Characterisation of fucomannopeptide and mannoprotein from Absidia cylindrospora

Abstract

Serologically active mannoprotein (MP, minor fraction) and weak or inactive fucomannopeptide (FMP, major fraction) from the mycelia of Absidia cylindrospora were characterised by methylation analysis and 1H-n.m.r. spectroscopy. MP contained a significant proportion of (1→2)-linked α- d-mannopyranosyl residues with mannopyranosyl non-reducing terminals, whereas FMP consisted of (1→6)-linked α- d-mannopyranosyl residues. MP did not contain a significant amount of mannose branch-units; when treated with 0.1 m NaOH, it was largely fragmented into mannobiose, mannotriose, mannotetraose, and higher oligosaccharides, as shown by gel-permeation chromatography. FMP released 10% of oligosaccharides on treatment by the same procedure. FMP gave a p.m.r. signal for O-acetyl (δ 2.2), its 13C- and 1H-n.m.r. data accorded with the results of the methylation analysis, and the fucopyranosyl residues were shown be α. Acetolysis of FMP gave large proportions of mannose and fucose, and small proportions of Fuc(Man) 3, Fuc(Man) 2, and Fuc-Man.
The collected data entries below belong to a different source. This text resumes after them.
(** The server-failure response to [q], without records. *)
Definition servfail (q : query) : message := Message q SERVFAIL [].

(** [f"{subdomain}.{domain}" if subdomain else domain]. *)
Definition full_domain (d : string) (s : option string) : string :=
  match truthy s with
  | Some s' => (s' ++ "." ++ d)%string
  | None => d
  end.

Definition hit_domain (h : hit) : string :=
  match h with
  | ExactDomain d _ => d
  | Subdomain d _ _ => d
  end.

Definition hit_subdomain (h : hit) : option string :=
  match h with
  | ExactDomain _ _ => None
  | Subdomain _ sub _ => Some sub
  end.

Definition hit_target (h : hit) : string :=
  match h with
  | ExactDomain _ target => target
  | Subdomain _ _ target => target
  end.

(** The exceptions that leave [create_dns_entry]. *)
Definition invalid_address : exn := ValueError "Invalid IP address format".

(** The forwarding branch of [resolve_dns_entry], after the validity check
    left the table [t0]: the name is resolved for the cache, the query is
    sent upstream, and the write is started once the response is there. *)
Definition forwarded (E : collaborators) (now : Z) (qname : string)
    (q : query) (d : string) (sub : option string) (t0 : table)
  : result message * database :=
  match get_ip_or_domain E qname with
  | Ok a =>
      match dns_query_udp E q with
      | Ok m =>
          (Ok m,
           Some (others (key_of d sub) t0 ++ [Row d (truthy sub) a now]))
      | Raise e => (Raise e, Some t0)
      end
  | Raise e => (Raise e, Some t0)
  end.

(** ** Invariants of the database *)

(** A computation preserves a property of the database, whether it returns
    or raises. *)
Definition preserves (P : database → Prop) {A} (m : M A) : Prop :=
  ∀ db, P db → P (m db).2.

(** The table exists and has at most one row per key. *)
Definition sound_table (db : database) : Prop :=
  ∃ t, db = Some t ∧ unique_keys t.

(** * Part III: properties *)

(** ** The model on concrete inputs *)

Example split_three_labels : PyStr.split "." "a.b.c" = ["a"; "b"; "c"].
Proof. reflexivity. Qed.

Example split_empty_name : PyStr.split "." "" = [""].
Proof. reflexivity. Qed.

Example strip_trailing_dot :
  PyStr.strip PyStr.is_dot "home.test." = "home.test".
Proof. reflexivity. Qed.

Example separate_four_labels :
  separate_domain_and_subdomain "www.mail.example.com"
  = (Some "www.mail", "example.com").
Proof. reflexivity. Qed.

Example separate_two_labels :
  separate_domain_and_subdomain "example.com" = (None, "example.com").
Proof. reflexivity. Qed.

Example dotted_quad_accepted : Libc.inet_pton4 "192.168.1.10" = true.
Proof. reflexivity. Qed.

Example dotted_quad_out_of_range : Libc.inet_pton4 "192.168.1.256" = false.
Proof. reflexivity. Qed.

Example name_is_no_address :
  Libc.inet_pton4 "nas.invalid" = false ∧ Libc.inet_pton6 "nas.invalid" = false.
Proof. split; reflexivity. Qed.
(** One turn of the [while] loop, spelled out. *)
Lemma react_loop_turn al track fuel st w :
  ls_iteration st < max_iterations al ->
  react_loop al track (S fuel) st w =
  let w1 := set_chats (ls_messages st :: w_chats w) w in
  match chat (provider al) (chat_count w) (ls_messages st) with
  | Ok response =>
      if has_tool_calls response then
        match on_tool_calls al track response (next_turn st) w1 with
        | (Ok st2, w2) => react_loop al track fuel st2 w2
        | (Raise e, w2) => (Raise e, w2)
        end
      else
        (Ok {| ls_messages := ls_messages st; ls_iteration := ls_iteration st + 1;
               ls_final_content := content response;
               ls_tools_used := ls_tools_used st |}, w1)
  | Raise e => (Raise e, w1)
  end.
Proof.
  intros Hlt. cbn [react_loop]. rewrite (proj2 (Z.ltb_lt _ _) Hlt).
  unfold bind at 1, provider_chat. cbn [ls_messages].
  destruct (chat (provider al) (chat_count w) (ls_messages st)) as [response|e];
    [|reflexivity].
  destruct (has_tool_calls response); reflexivity.
Qed.

Lemma react_loop_exit al track fuel st w :
  max_iterations al <= ls_iteration st -> react_loop al track fuel st w = (Ok st, w).
Proof.
  intros Hge. destruct fuel; cbn [react_loop];
    rewrite (proj2 (Z.ltb_ge _ _) Hge); reflexivity.
Qed.

(** The loop makes one inference call per turn: [n] calls in all, with
    [n] no more than the fuel and no more than the turns the ceiling
    leaves, and the counter ends [n] higher. *)
Lemma react_loop_calls al track fuel st w :
  exists n : nat,
    chat_count (snd (react_loop al track fuel st w)) = (chat_count w + n)%nat /\
    (n <= fuel)%nat /\
    Z.of_nat n <= Z.max 0 (max_iterations al - ls_iteration st) /\
    frame w (snd (react_loop al track fuel st w)) /\
    match fst (react_loop al track fuel st w) with
    | Ok st' => ls_iteration st' = ls_iteration st + Z.of_nat n
    | Raise _ => True
    end.
Proof.
  revert st w. induction fuel as [|fuel IH]; intros st w.
  - exists 0%nat. cbn [react_loop]. destruct (ls_iteration st <? max_iterations al);
      cbn; repeat split; lia.
  - destruct (Z.lt_ge_cases (ls_iteration st) (max_iterations al)) as [Hlt | Hge].
    2:{ rewrite react_loop_exit by exact Hge. exists 0%nat; cbn; repeat split; lia. }
    rewrite react_loop_turn by exact Hlt. cbv zeta.
    destruct (chat (provider al) (chat_count w) (ls_messages st)) as [response | e].
    + destruct (has_tool_calls response).
      * edestruct on_tool_calls_spec as (st2 & w2 & -> & Hi & _ & Hc & Hf).
        destruct (IH st2 w2) as (n & Hn & Hfuel & Hmax & Hfr & Hres).
        assert (Hw2 : chat_count w2 = S (chat_count w)).
        { unfold chat_count. rewrite Hc. reflexivity. }
        cbn [ls_iteration next_turn] in Hi. rewrite Hi in Hmax, Hres.
        exists (S n). rewrite Hn, Hw2.
        split; [lia|]. split; [lia|]. split; [lia|].
        split. { eapply frame_trans; [|exact Hfr]. eapply frame_trans; [|exact Hf]. repeat split. }
        destruct (fst _); [lia | exact I].
      * exists 1%nat. unfold chat_count. cbn. repeat split; lia.
    + exists 1%nat. unfold chat_count. cbn. repeat split; lia.
Qed.


Lemma run_react_loop_cam al track msgs :
  calls_at_most chat_count (Z.to_nat (max_iterations al)) (run_react_loop al track msgs).
Proof.
  intros w. unfold run_react_loop.
  destruct (react_loop_calls al track (Z.to_nat (max_iterations al))
              (initial_loop_state msgs) w) as (n & Hn & Hfuel & _).
  lia.
Qed.

Lemma consolidate_cam al archive_all :
  calls_at_most chats2 1 (_consolidate_memory al archive_all).
Proof.
  unfold _consolidate_memory.
  apply cam_bind_l.
  { unfold consolidation_setup, the_session, logger. cam0. }
  intros [[[keep_count prompt] current_memory]|]; [|apply (cam_weaken _ 0); [lia | cam0]].
  apply (cam_try _ 1 0); [| intros; unfold logger; cam0].
  apply cam_bind_r.
  - unfold summarise, text_of', text_of.
    apply cam_bind_r; [apply cam_on_world, cam_chat | intros response]. cam0.
  - intros _. unfold trim_and_save, the_session, assign_messages, logger. cam0.
Qed.

Lemma cam_get_or_create k :
  calls_at_most (@chat_count T) 0 (sessions_get_or_create k).
Proof.
  intros w. unfold sessions_get_or_create.
  destruct (get_or_create (w_clock w) k (w_sessions w)) as [[s m] logged].
  unfold chat_count. cbn. lia.
Qed.

Lemma cam_build_messages al history current media channel chat_id :
  calls_at_most chat_count 0 (build_messages al history current media channel chat_id).
Proof. unfold build_messages. cam0. Qed.

Lemma process_system_message_cam al msg :
  calls_at_most chat_count (Z.to_nat (max_iterations al)) (_process_system_message al msg).
Proof.
  unfold _process_system_message, logger, now, set_tool_contexts, sessions_save.
  destruct (parse_origin (in_chat_id msg)) as [origin_channel origin_chat_id].
  apply cam_bind_l; [cam0 | intros _].
  apply cam_bind_l; [apply cam_get_or_create | intros session].
  apply cam_bind_l; [cam0 | intros _].
  apply cam_bind_l; [cam0 | intros history].
  apply cam_bind_l; [apply cam_build_messages | intros msgs].
  apply cam_bind_r; [apply run_react_loop_cam | intros st].
  cam0.
Qed.
Lemma queueResults_cons i x todo :
  queueResults env id uid tmpl m i (x :: todo)
  = jobResult env (data (jobFor id uid tmpl (OneOf m) i x)) m
    :: queueResults env id uid tmpl m (S i) todo.
Proof.
  unfold queueResults. rewrite imap_cons, Nat.add_0_r. f_equal.
  apply imap_ext. intros k y _. simpl. by rewrite Nat.add_succ_r.
Qed.

Lemma length_queueResults i todo :
  length (queueResults env id uid tmpl m i todo) = length todo.
Proof. unfold queueResults. by rewrite length_imap. Qed.

Lemma queueResults_lookup i todo k x :
  todo !! k = Some x →
  queueResults env id uid tmpl m i todo !! k
  = Some (jobResult env (data (jobFor id uid tmpl (OneOf m) (i + k) x)) m).
Proof. intros Hk. unfold queueResults. by rewrite list_lookup_imap, Hk. Qed.

Lemma queued_results todo : ∀ i p,
  results (queued env id uid tmpl m i todo p)
  = results p ++ queueResults env id uid tmpl m i todo.
Proof.
  induction todo as [|x todo IH]; intros i p; simpl.
  - by rewrite app_nil_r.
  - by rewrite IH, jobStep_results, queueResults_cons, <- app_assoc.
Qed.

Lemma queued_successCount todo : ∀ i p,
  successCount (queued env id uid tmpl m i todo p)
  = successCount p + tally succeededb (queueResults env id uid tmpl m i todo).
Proof.
  induction todo as [|x todo IH]; intros i p; cbn [queued].
  - unfold tally. simpl. lia.
  - rewrite IH, jobStep_successCount, queueResults_cons.
    rewrite (tally_cons _ _ (queueResults _ _ _ _ _ _ _)). lia.
Qed.

Lemma queued_failureCount todo : ∀ i p,
  failureCount (queued env id uid tmpl m i todo p)
  = failureCount p
    + tally (λ r, negb (succeededb r)) (queueResults env id uid tmpl m i todo).
Proof.
  induction todo as [|x todo IH]; intros i p; cbn [queued].
  - unfold tally. simpl. lia.
  - rewrite IH, jobStep_failureCount, queueResults_cons.
    rewrite (tally_cons _ _ (queueResults _ _ _ _ _ _ _)). lia.
Qed.

Lemma jobStep_not_paused j p :
  status p ≠ paused → status (jobStep env j m p) ≠ paused.
Proof. intros Hst. rewrite jobStep_status. by case_match. Qed.

(** Completion by count: the last job of a pass that brings the results
    up to [totalContacts] stores [completed]. *)
Lemma queued_status todo : ∀ i p,
  todo ≠ [] →
  totalContacts p = length (contacts p) →
  length (contacts p) ≤ length (results p) + length todo →
  status (queued env id uid tmpl m i todo p) = completed.
Proof.
  induction todo as [|x todo IH]; intros i p Hne Ht Hlen; [done|].
  cbn [queued]. set (j := data (jobFor id uid tmpl (OneOf m) i x)).
  pose proof (jobStep_contacts env j m p) as Hcs.
  destruct todo as [|y todo].
  - cbn [queued]. rewrite jobStep_status.
    rewrite (proj2 (Nat.leb_le _ _)); [done|]. simpl in Hlen. lia.
  - apply IH; [done| |].
    + by rewrite jobStep_totalContacts, Hcs.
    + rewrite Hcs, jobStep_results, length_app. simpl in *. lia.
Qed.

Lemma runContactJobs_closed todo : ∀ i p (σ : Store),
  σ !! id = Some p →
  status p ≠ paused →
  (∀ j, i ≤ j < i + length todo →
        storeFails env (JobLoad j) = false
        ∧ storeFails env (JobSave j) = false
        ∧ pauseBefore env j = false) →
  runContactJobs env (jobsFrom id uid tmpl (OneOf m) i todo) σ !! id
  = Some (queued env id uid tmpl m i todo p).
Proof.
  induction todo as [|x todo IH]; intros i p σ Hp Hst Hq; [done|].
  rewrite jobsFrom_cons. cbn [runContactJobs].
  destruct (Hq i) as (Hl & Hs & Hpa); [simpl; lia|].
  set (j := data (jobFor id uid tmpl (OneOf m) i x)).
  change (campaignId j) with id. change (jobUserId j) with uid.
  change (contactIndex j) with i.
  rewrite served_quiet by done.
  destruct (processContactJob_step env j m σ p) as [ret Hjob]; try done.
  unfold attempts. cbn [retry]. rewrite Hjob. cbn [snd].
  change (campaignId j) with id.
  apply IH.
  - by rewrite lookup_insert_eq.
  - by apply jobStep_not_paused.
  - intros k Hk. apply Hq. simpl. lia.
Qed.

End queue_run.

(** The queue path on a single-channel campaign, in closed form. *)
Lemma queuePath_closed env id uid (σ : Store) c m :
  σ !! id = Some c →
  type c = OneOf m →
  queueUndisturbed env (length (contacts c)) →
  (∀ j, j < length (contacts c) → pauseBefore env j = false) →
  queuePath env id uid σ !! id
  = Some (queued env id uid (messageTemplate c) m 0 (contacts c)
            (setStatus running (preSave c))).
Proof.
  intros Hc Ht (Hl & Hs & Hq) Hpa. unfold queuePath, attempts. cbn [retry].
  rewrite (startCampaignJob_ok env id uid (λ _, false) σ [] c) by done.
  cbn [fst snd app].
  rewrite Ht.
  apply (runContactJobs_closed env id uid (messageTemplate c) m (contacts c) 0
           (setStatus running (preSave c))).
  - by rewrite lookup_insert_eq.
  - done.
  - intros j Hj. destruct (Hq j) as [? ?]; [lia|].
    repeat split; try done. apply Hpa. lia.
Qed.

(** ** C2: the two paths side by side *)

Section agreement.
Context (env : Env) (id uid : string) (tmpl : IMessageTemplate) (m : Channel).

(** On a single channel both paths send the same request or both refuse;
    only the wording of a refusal may differ. *)
Lemma attempt_agree settings i x :
  findSettings env uid = Ok settings →
  (m = call → callReady settings) →
  match attempt env settings tmpl i x m,
        attemptJob env (data (jobFor id uid tmpl (OneOf m) i x)) with
  | Ok r, Ok r' => r = r'
  | Throw _, Throw _ => True
  | _, _ => False
  end.
Proof.
  intros Hsettings Hready.
  unfold attempt, attemptJob. simpl. destruct m.
  - destruct (truthy (phone x)); [|done]. by destruct (sendSMS _ _ _ _).
  - destruct (truthy (mail x)); [|done]. by destruct (sendEmail _ _ _ _ _ _).
  - destruct (truthy (phone x)); [|done]. rewrite Hsettings.
    destruct settings as [st|]; [|done].
    destruct (Hready eq_refl) as [Hd Ha].
    rewrite !bool_decide_eq_false_2 by done. simpl.
    by destruct (makeOutboundCall _ _ _ _ _).
Qed.

Lemma result_shape_agree settings i x :
  findSettings env uid = Ok settings →
  (m = call → callReady settings) →
  shape (jobResult env (data (jobFor id uid tmpl (OneOf m) i x)) m)
  = shape (normalResult env settings tmpl (OneOf m) i x).
Proof.
  intros Hsettings Hready.
  pose proof (attempt_agree settings i x Hsettings Hready) as H.
  unfold jobResult, normalResult, resultFor, shape, entryOf. simpl.
  destruct (attempt env settings tmpl i x m) as [r|msg],
           (attemptJob env _) as [r'|msg']; try done.
  by subst.
Qed.

Lemma shape_succeededb r r' : shape r = shape r' → succeededb r = succeededb r'.
Proof. unfold shape, succeededb. intros H. injection H as _ _ _ ->. done. Qed.

Lemma results_shape_agree settings (c : ICampaign) todo : ∀ i,
  findSettings env uid = Ok settings →
  (m = call → callReady settings) →
  messageTemplate c = tmpl → type c = OneOf m →
  shape <$> queueResults env id uid tmpl m i todo
  = shape <$> freshResults env settings c i todo
  ∧ tally succeededb (queueResults env id uid tmpl m i todo)
    = tally succeededb (freshResults env settings c i todo)
  ∧ tally (λ r, negb (succeededb r)) (queueResults env id uid tmpl m i todo)
    = tally (λ r, negb (succeededb r)) (freshResults env settings c i todo).
Proof.
  intros i Hsettings Hready Htm Ht. revert i.
  induction todo as [|x todo IH]; intros i; [done|].
  destruct (IH (S i)) as (IH1 & IH2 & IH3).
  rewrite queueResults_cons, freshResults_cons, Htm, Ht.
  pose proof (result_shape_agree settings i x Hsettings Hready) as Hsh.
  pose proof (shape_succeededb _ _ Hsh) as Hsu.
  rewrite !fmap_cons, Hsh, IH1.
  rewrite (tally_cons succeededb _ (queueResults _ _ _ _ _ _ _)).
  rewrite (tally_cons succeededb _ (freshResults _ _ _ _ _)).
  rewrite (tally_cons (λ r, negb (succeededb r)) _ (queueResults _ _ _ _ _ _ _)).
  rewrite (tally_cons (λ r, negb (succeededb r)) _ (freshResults _ _ _ _ _)).
  rewrite IH2, IH3, !tally_singleton, Hsu. done.
Qed.

End agreement.

(** C2 (amended): for a campaign of a single channel with at least one
    contact, not paused, with no pause request and no store fault on
    either path, the same gateway answers and voice settings that are
    complete or absent, the queue path and the direct path leave the same
    outcome: one result per contact in contact-list order with the same
    contact, channel, method status, response and overall status (the
    wording of a failure may differ), the same counters, and status
    [completed]. *)
Theorem single_channel_paths_agree env id uid settings (σ : Store) c m :
  σ !! id = Some c →
  type c = OneOf m →
  contacts c ≠ [] →
  status c ≠ paused →
  undisturbed env uid settings (length (contacts c)) →
  queueUndisturbed env (length (contacts c)) →
  (m = call → callReady settings) →
  ∃ cq cd,
    queuePath env id uid σ !! id = Some cq
    ∧ (processCampaignDirectly env id uid σ).2 !! id = Some cd
    ∧ shape <$> results cq = shape <$> results cd
    ∧ contactId <$> results cd
      = (contactId <$> results c) ++ (pretty <$> seq 0 (length (contacts c)))
    ∧ status cq = completed ∧ status cd = completed
    ∧ successCount cq = successCount cd
    ∧ failureCount cq = failureCount cd.
Proof.
  intros Hc Ht Hne Hst Hu Hqu Hready.
  pose proof Hu as (_ & _ & Hset & Hq).
  destruct (direct_run_closed env id uid settings σ c) as (σd & Hrun & Hd); try done.
  rewrite Hrun. simpl.
  rewrite (queuePath_closed env id uid σ c m) by (try done; intros j Hj; by apply Hq).
  eexists _, _. split; [done|]. split; [done|].
  destruct (results_shape_agree env id uid (messageTemplate c) m settings
              c (contacts c) 0 Hset Hready eq_refl Ht) as (Hsh & Hok & Hko).
  simpl.
  rewrite queued_results, queued_successCount, queued_failureCount.
  rewrite processed_results, processed_successCount, processed_failureCount.
  simpl. rewrite !fmap_app, Hsh, Hok, Hko, freshResults_ids.
  repeat split; try done.
  apply queued_status; [done|done|]. simpl. lia.
Qed.
(** * FlowBeat: the pattern store, the playlist and the song scheduler

    A shallow embedding of the state logic of the FlowBeat sequencer
    (src/App.tsx, src/services/exportService.ts, the SongMode component and
    the constants module), together with the properties the design document
    states about it.

    Conventions of the embedding.
    - JavaScript numbers that are array indices, bar and track numbers or
      pattern lengths are [nat]; step values are [Z]; every other number
      (times, tempo, swing, note start and duration, volume, pan) is a
      canonical rational [Qc].  Every arithmetic operation the modelled code
      applies to such numbers (division by 16, division and multiplication
      by a power of two, [Math.round], [Math.max]) is exact on doubles of
      ordinary size, so the rational model computes the same values.
    - A JavaScript array of numbers is a [list (option Z)]: [None] is a hole
      or an [undefined] element, which reads as [undefined].
    - A [Map<string,string>] is a [gmap string string]; the iteration order
      of the map is not represented.
    - The React state setters are modelled by the pure updater functions
      that are passed to them; calls into the audio engine are modelled by
      the list of calls they issue. *)

From Stdlib Require Import ZArith QArith Qcanon Qround Qabs Qcabs Ascii String DecimalString DecimalNat Lia Lqa.
From stdpp Require Import gmap strings list numbers.

Open Scope string_scope.

(** ** JavaScript primitives used by the modelled code *)

Module Js.

(** [value ? ... : ...] on a string: only the empty string is falsy. *)
Definition truthyString (s : string) : bool := negb (String.eqb s EmptyString).

(** [!!flag] on an optional boolean field. *)
Definition truthy (b : option bool) : bool := default false b.

(** [`${n}`] for a non-negative integer [n]. *)
Definition numToString (n : nat) : string :=
  NilZero.string_of_uint (Nat.to_uint n).

Definition digitValue (c : ascii) : option nat :=
  let n := nat_of_ascii c in
  if bool_decide (48 ≤ n ≤ 57)%nat then Some (n - 48)%nat else None.

Fixpoint digitsValue (acc : nat) (s : string) : option nat :=
  match s with
  | EmptyString => Some acc
  | String c rest =>
      match digitValue c with
      | Some d => digitsValue (10 * acc + d) rest
      | None => None
      end
  end.

(** [Number(s)] on a string of decimal digits (the empty string converts
    to 0).  Any other string is reported as [None]: for the keys of the
    playlist, which are written by [`${track}:${bar}`] only, that is the
    [NaN] case. *)
Definition Number (s : string) : option nat := digitsValue 0 s.

(** [s.split(':')]. *)
Fixpoint splitColon (s : string) : list string :=
  match s with
  | EmptyString => [EmptyString]
  | String c rest =>
      if Ascii.eqb c ":"%char then EmptyString :: splitColon rest
      else match splitColon rest with
           | [] => [String c EmptyString]
           | w :: ws => String c w :: ws
           end
  end.

(** [Math.round]: the nearest integer, ties towards plus infinity. *)
Definition round (x : Qc) : Z := Qfloor (x + Q2Qc (1 # 2))%Qc.

(** [Math.max] on two numbers. *)
Definition max (x y : Qc) : Qc := if bool_decide (x < y)%Qc then y else x.

(** [a[i]] on an array of numbers. *)
Definition get (a : list (option Z)) (i : nat) : option Z := mjoin (a !! i).

(** [a[i] = v]: in range the element is replaced; out of range the array
    is extended, the elements in between being holes. *)
Definition set (a : list (option Z)) (i : nat) (v : Z) : list (option Z) :=
  if bool_decide (i < length a)%nat then <[i := Some v]> a
  else a ++ replicate (i - length a) None ++ [Some v].

(** [Array(n).fill(0)]. *)
Definition zeros (n : nat) : list (option Z) := replicate n (Some 0%Z).

End Js.

(** ** Data model (src/types.ts) *)

Record Sample := { sample_name : string; sample_url : string }.

Record Note := {
  note_id : string;
  pitch : Z;
  start : Qc;
  duration : Qc;
  velocity : Qc
}.

Record EQState := {
  low : Qc; mid : Qc; high : Qc; lowFrequency : Qc; highFrequency : Qc
}.

Inductive EffectType := Reverb | Delay | Chorus | Distortion | Filter | Compressor.

Inductive FilterKind := lowpass | highpass | bandpass.

Inductive EffectParams :=
| ReverbParams (decay wet : Qc)
| DelayParams (delayTime feedback wet : Qc)
| ChorusParams (frequency delayTime depth wet : Qc)
| DistortionParams (distortion wet : Qc)
| FilterParams (kind : FilterKind) (frequency q : Qc) (rolloff : Z)
| CompressorParams (threshold ratio attack release : Qc).

Record EffectState := {
  effect_id : string;
  effect_type : EffectType;
  enabled : bool;
  params : EffectParams
}.

Record ChannelState := {
  ch_id : string;
  ch_name : string;
  sample : Sample;
  steps : list (option Z);
  notes : option (list Note);
  volume : Qc;
  pan : Qc;
  cutItself : bool;
  ch_eq : EQState;
  effects : list (option EffectState);
  isAudioClipChannel : option bool;
  isMuted : option bool;
  isSoloed : option bool
}.

Record Pattern := {
  pat_id : string;
  pat_name : string;
  channels : list ChannelState;
  pat_length : nat
}.

Inductive QuantizeSnapValue := Snap64 | Snap32 | Snap16 | Snap8 | Snap4 | Snap2 | SnapNone.

(** [Partial<ChannelState>]: the fields an update carries. *)
Record ChannelPartial := {
  new_id : option string;
  new_name : option string;
  new_sample : option Sample;
  new_steps : option (list (option Z));
  new_notes : option (list Note);
  new_volume : option Qc;
  new_pan : option Qc;
  new_cutItself : option bool;
  new_eq : option EQState;
  new_effects : option (list (option EffectState));
  new_isAudioClipChannel : option bool;
  new_isMuted : option bool;
  new_isSoloed : option bool
}.

(** [{ ...ch, ...newProps }] *)
Definition spread (ch : ChannelState) (newProps : ChannelPartial) : ChannelState :=
  {| ch_id := default (ch_id ch) (new_id newProps);
     ch_name := default (ch_name ch) (new_name newProps);
     sample := default (sample ch) (new_sample newProps);
     steps := default (steps ch) (new_steps newProps);
     notes := match new_notes newProps with Some n => Some n | None => notes ch end;
     volume := default (volume ch) (new_volume newProps);
     pan := default (pan ch) (new_pan newProps);
     cutItself := default (cutItself ch) (new_cutItself newProps);
     ch_eq := default (ch_eq ch) (new_eq newProps);
     effects := default (effects ch) (new_effects newProps);
     isAudioClipChannel :=
       match new_isAudioClipChannel newProps with
       | Some b => Some b | None => isAudioClipChannel ch end;
     isMuted := match new_isMuted newProps with Some b => Some b | None => isMuted ch end;
     isSoloed := match new_isSoloed newProps with Some b => Some b | None => isSoloed ch end |}.

(** Record updates [{ ...ch, steps: s }], [{ ...p, channels: cs }] and the like. *)
Definition withSteps (ch : ChannelState) (s : list (option Z)) : ChannelState :=
  {| ch_id := ch_id ch; ch_name := ch_name ch; sample := sample ch; steps := s;
     notes := notes ch; volume := volume ch; pan := pan ch; cutItself := cutItself ch;
     ch_eq := ch_eq ch; effects := effects ch; isAudioClipChannel := isAudioClipChannel ch;
     isMuted := isMuted ch; isSoloed := isSoloed ch |}.

Definition withMuteSolo (ch : ChannelState) (m s : bool) : ChannelState :=
  {| ch_id := ch_id ch; ch_name := ch_name ch; sample := sample ch; steps := steps ch;
     notes := notes ch; volume := volume ch; pan := pan ch; cutItself := cutItself ch;
     ch_eq := ch_eq ch; effects := effects ch; isAudioClipChannel := isAudioClipChannel ch;
     isMuted := Some m; isSoloed := Some s |}.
Mild, acid hydrolysis of FMP released fucose and (1→6)-linked, linear α- d-mannosaccharides. Thus, FMP is composed of a (1→6)-linked α- d-mannan to which are attached single fucopyranosyl residues at O-3 of some mannosyl residues, and MP is composed of (1→2)-linked α- d-mannosaccharides which may be linked to the peptide via O-glycosylic linkages. Antibody-precipitating activity of MP with anti- A. cylindrospora serum was twice that of (1→6)-linked α- d-mannan and confirmed that the structure of the mannan moiety of FMP differs from that of serologically active MP.